Customer Satisfaction Was Actually Going Up Before The Airlines Went Berserk

With lower fares and fewer problems, the airline industry has, somehow, been on an upward trend in recent years. Customer satisfaction has been up five years running, and it continued to increase between 2016 and 2017. March 2017, that is—before major airliners started going berserk on their customers.

According to a J.D. Power survey released Wednesday, overall airline satisfaction reached "for the sky" from April 2016 to March 2017. Cute. With feedback from 11,015 passengers who flew on a major North American airline during that time period, here's how J.D. Power broke its findings down:

Overall satisfaction with the airline industry in 2017 increases by a significant 30 points to 756 (on a 1,000-point scale), continuing a trend of steady performance increases that began in 2013. Both traditional and low-cost carriers have shown improvement, with the traditional carriers continuing to close the satisfaction gap with low-cost carriers (740 vs. 784, respectively)

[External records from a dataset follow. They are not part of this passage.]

(** The rectangle packed at index 1 and handed to the worker. *)
Lemma worker_on_packed_witness :
  (∀ n, nat_of_num (num_of_nat n) = n) ∧
  ∃ unpacked,
    _polygonHierarchy unpacked = with_arrays rectangle_hierarchy ∧
    createCoplanarPolygonOutlineGeometry
      (FromArray (pack rectangle_instance [Some 7%Z] (Some 1)) 1) =
      (fst (createGeometry unpacked),
       FromArray (pack rectangle_instance [Some 7%Z] (Some 1)) 1) ∧
    (has_arrays rectangle_hierarchy = true →
     fst (createGeometry unpacked) = fst (createGeometry rectangle_instance)).
Proof.
  split; [exact Nat2Z.id|].
  exact (worker_on_packed rectangle_instance [Some 7%Z] 1 Nat2Z.id).
Defined.

(** Three positions of which two are equal: two points are left. *)
Lemma short_ring_no_geometry_witness :
  arrayRemoveDuplicates (Some [point 0 0 0; point 0 0 0; point 0 0 1]) equalsEpsilon true =
    Some [point 0 0 0; point 0 0 1] ∧
  length [point 0 0 0; point 0 0 1] < 3 ∧
  ∃ value,
    fromPositions
      (Some {| opt_polygonHierarchy := None;
               opt_positions := Some [point 0 0 0; point 0 0 0; point 0 0 1] |}) =
      Normal value ∧
    createGeometry value = (Normal None, value) ∧
    fst (createCoplanarPolygonOutlineGeometry (FromInstance value)) = Normal None.
Proof.
  assert (H2 : length [point 0 0 0; point 0 0 1] < 3) by (simpl; lia).
  split; [reflexivity|]. split; [exact H2|].
  exact (short_ring_no_geometry [point 0 0 0; point 0 0 0; point 0 0 1]
           [point 0 0 0; point 0 0 1] None eq_refl H2).
Defined.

That improvement, the survey said, was due to costs falling by 8.5 percent, flights being more on time, fewer lost bags, and, get this: "historically low bump rates and high scores for flight crews." Good thing this survey wrapped up in March, right?

Come April, airlines were dragging bloody, bumped passengers off of flights, letting giant rabbits die in their cargo holds, kicking honeymooning couples off of planes for sitting in seats other than their own, removing families with toddlers from flights for sitting in seats that were their own, and a member of an American Airlines flight crew even challenged a passenger to hit him after a confrontation with another passenger.

These airlines are great, huh! A flying customer's dream! Surely, the 2017 J.D. Power rankings will be even higher—especially with the continued lowering of fares! How kind of them.